Duke Computer Science Colloquium

TLS Basics — Understanding How Transport Layer Security Protects You Online

November 7, -
Speaker(s): Melva T. James


Lunch will be served at 11:45 AM.


The Web is a fundamentally insecure place. In this lecture, I’ll present some of the historical context for why this is and describe how Transport Layer Security (TLS) protects confidentiality, integrity, and authenticity online. Targeted to an audience with general computing knowledge but no networking or security experience, students should leave this talk understanding both the basic technical mechanisms implemented by TLS to support the (largely invisible) work of creating secure communication channels and the distinction between the security goals of TLS vs. the security goals of user credentials.

Growing with Duke: In the second part of my presentation, I will present a vision for how I hope to contribute and grow, professionally, at Duke over the next 3-5 years.

Speaker Bio:

Melva T. James, PhD is a technical consultant at Ab Initio Software in Lexington, MA. They have a strong foundation in the planning and execution of scientific studies, data analysis, and technical communication, and they bring over a decade of expertise in STEM research. Their specialized skills include systems-level threat and vulnerability assessment, software usability assessment, and persuasive software design. Dr. James earned their Ph.D. in Human-Centered Computing from Clemson University. Their dissertation research involved the iterative design, building, and testing of a mobile application to support food consumption monitoring and decision making.
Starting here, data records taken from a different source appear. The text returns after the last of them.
(* ===== verification/Tests.v ===== *)
(** The test programs of the library: lib/string/test.c and lib/std/test.c.

    They print a line per check; here a run gives the verdicts, with integers of the
    kernel's widths.  The arrays of a test
    function lie behind each other in one memory; [s1], [s2], ... are their addresses. *)

From Stdlib Require Import Ascii String.
From Stdlib Require Import ZArith Lia Bool.
From stdpp Require Import base tactics numbers list option.
From S2P Require Import Prelude Port Mem Str StrTol Screenbuf Console.

Local Open Scope Z_scope.

Module Tests.
Import Console.

(** ** lib/string/test.c *)

(** The two counters. *)
Record counters : Type := mk_counters { test_count : Z; failed_tests : Z }.

Definition ASSERT (x : result bool) (k : counters) : result counters :=
  b ← x; Ok (mk_counters (test_count k + 1) (if b : bool then failed_tests k else failed_tests k + 1)).

(** Comparisons of the results. *)
Definition equals (r : result Z) (v : Z) : result bool := x ← r; Ok (x =? v).
Definition differs (r : result Z) (v : Z) : result bool := x ← r; Ok (negb (x =? v)).
Definition points (r : result (option Z)) (p : option Z) : result bool := x ← r; Ok (bool_decide (x = p)).

Definition test_strlen (k : counters) : result counters :=
  let m := str "hello world" ++ [0] ++ [0] ++ [0] ++ str "0.0" ++ [0] in
  let s1 := 0 in let s2 := 12 in let s3 := 13 in let s4 := 14 in
  k ← ASSERT (equals (Str.strlen m s1) 11) k;
  k ← ASSERT (equals (Str.strlen m s2) 0) k;
  k ← ASSERT (equals (Str.strlen m s3) 0) k;
  ASSERT (equals (Str.strlen m s4) 3) k.

Definition test_strchr (k : counters) : result counters :=
  let m := str "ABBA" ++ [0] in let s1 := 0 in
  k ← ASSERT (points (Str.strchr m s1 65) (Some s1)) k;
  k ← ASSERT (points (Str.strchr m s1 66) (Some (s1 + 1))) k;
  k ← ASSERT (points (Str.strchr m s1 0) (Some (s1 + 4))) k;
  ASSERT (points (Str.strchr m s1 67) None) k.

Definition test_strrchr (k : counters) : result counters :=
  let m := str "ABBA" ++ [0] in let s1 := 0 in
  k ← ASSERT (points (Str.strrchr m s1 65) (Some (s1 + 3))) k;
  k ← ASSERT (points (Str.strrchr m s1 66) (Some (s1 + 2))) k;
  k ← ASSERT (points (Str.strrchr m s1 0) (Some (s1 + 4))) k;
  ASSERT (points (Str.strrchr m s1 67) None) k.

Definition test_strcmp (k : counters) : result counters :=
  let m := [0] ++ [0] ++ replicate 10 0 ++ str "Hey" ++ [0] ++ str "Hey" ++ nl ++ str "How you doing?" ++ [0] ++
           str "Hey" ++ [0; 0] in
  let s1 := 0 in let s2 := 1 in let s3 := 2 in let s4 := 12 in let s5 := 16 in let s6 := 35 in
  k ← ASSERT (equals (Str.strcmp m s1 s1) 0) k;
  k ← ASSERT (equals (Str.strcmp m s2 s2) 0) k;
  k ← ASSERT (equals (Str.strcmp m s3 s3) 0) k;
  k ← ASSERT (equals (Str.strcmp m s4 s4) 0) k;
  k ← ASSERT (equals (Str.strcmp m s5 s5) 0) k;
  k ← ASSERT (equals (Str.strcmp m s6 s6) 0) k;
  k ← ASSERT (equals (Str.strcmp m s1 s2) 0) k;
  k ← ASSERT (equals (Str.strcmp m s1 s3) 0) k;
  k ← ASSERT (equals (Str.strcmp m s2 s1) 0) k;
  k ← ASSERT (equals (Str.strcmp m s2 s3) 0) k;
  k ← ASSERT (equals (Str.strcmp m s3 s1) 0) k;
  k ← ASSERT (equals (Str.strcmp m s3 s2) 0) k;
  k ← ASSERT (differs (Str.strcmp m s4 s5) 0) k;
  k ← ASSERT (differs (Str.strcmp m s4 s5) 0) k;
  ASSERT (differs (Str.strcmp m s5 s1) 0) k.

Definition test_strncmp (k : counters) : result counters :=
  let m := [0] ++ str "Hello" ++ [0] ++ str "Hello world" ++ [0] ++ str "Heppo world" ++ [0] in
  let s1 := 0 in let s2 := 1 in let s3 := 7 in let s4 := 19 in
  k ← ASSERT (equals (Str.strncmp m s1 s2 0) 0) k;
  k ← ASSERT (equals (Str.strncmp m s2 s3 5) 0) k;
  k ← ASSERT (differs (Str.strncmp m s2 s3 6) 0) k;
  k ← ASSERT (equals (Str.strncmp m s3 s4 2) 0) k;
  k ← ASSERT (differs (Str.strncmp m s3 s4 9) 0) k;
  ASSERT (equals (Str.strncmp m s1 s4 0) 0) k.

(** main, less the lines it prints *)
Definition string_main : result counters :=
  k ← test_strlen (mk_counters 0 0);
  k ← test_strchr k;
  k ← test_strrchr k;
  k ← test_strncmp k;
  test_strcmp k.

(** ** lib/std/test.c: the tables and the verdicts of main *)

Definition t_abs : list (Z * Z) :=
  [(1, 1); (23656666, 23656666); (-1457459, 1457459); (-1, 1); (999482, 999482);
   (-123145564, 123145564); (0, 0)].

Definition t_strtol : list (list Z * Z * Z * Z) :=
  [(str "1aze", 1, 97, 10); (str "23656666", 23656666, 0, 10); (str "-1457459", -1457459, 0, 10);
   (str "-1", -1, 0, 10); (str "999482", 999482, 0, 10); (str "-123145564", -123145564, 0, 10);
   (str "0x100", 0, 120, 10); (str "0x10", 16, 0, 16); (str "10", 10, 0, 10); (str "10", 5, 0, 5);
   (str "10", 8, 0, 8); (str "0", 0, 0, 10)].

Definition t_atoi : list (list Z * Z) :=
  [(str "1", 1); (str "23656666", 23656666); (str "-1457459", -1457459); (str "-1", -1);
   (str "999482", 999482); (str "-123145564", -123145564); (str "0", 0)].

Definition run_abs (t : Z * Z) : bool := StrTol.abs t.1 =? t.2.
Definition run_strtol (t : list Z * Z * Z * Z) : result bool :=
  let '(a, b, c, d) := t in
  let m := a ++ [0] in
  '(tmp, ptr) ← StrTol.strtol m 0 d;
  x ← Str.rdc m ptr;
  Ok ((tmp =? b) && (x =? c)).
Definition run_atoi (t : list Z * Z) : result bool :=
  let '(a, b) := t in r ← StrTol.atoi (a ++ [0]) 0; Ok (r =? b).

(** ** Properties *)

(** Of the 33 checks of lib/string/test.c five fail, all of them among the six of
    [strncmp]: at its bound it compares one character too many, or one too few. *)
Theorem string_tests_fail : string_main = Ok (mk_counters 33 5) /\
  test_strncmp (mk_counters 0 0) = Ok (mk_counters 6 5).
Proof. split; vm_compute; reflexivity. Qed.

(** All checks of lib/std/test.c pass. *)
Theorem std_tests_pass : Forall (fun t => run_abs t = true) t_abs /\
  Forall (fun t => run_strtol t = Ok true) t_strtol /\ Forall (fun t => run_atoi t = Ok true) t_atoi.
Proof. split; [| split]; by apply (bool_decide_unpack _); vm_compute. Qed.

End Tests.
They also hold degrees in chemistry from the Massachusetts Institute of Technology (SM ’07; ABD) and the University of Mississippi. Throughout their career, Dr. James has actively pursued opportunities to teach and mentor both STEM students and new professionals entering the computing field. From developing courses in software security at Ab Initio to teaching computer systems engineering at MIT, Dr. James has shared their knowledge in a variety of settings and is committed to broadening participation in computer science from all segments of society.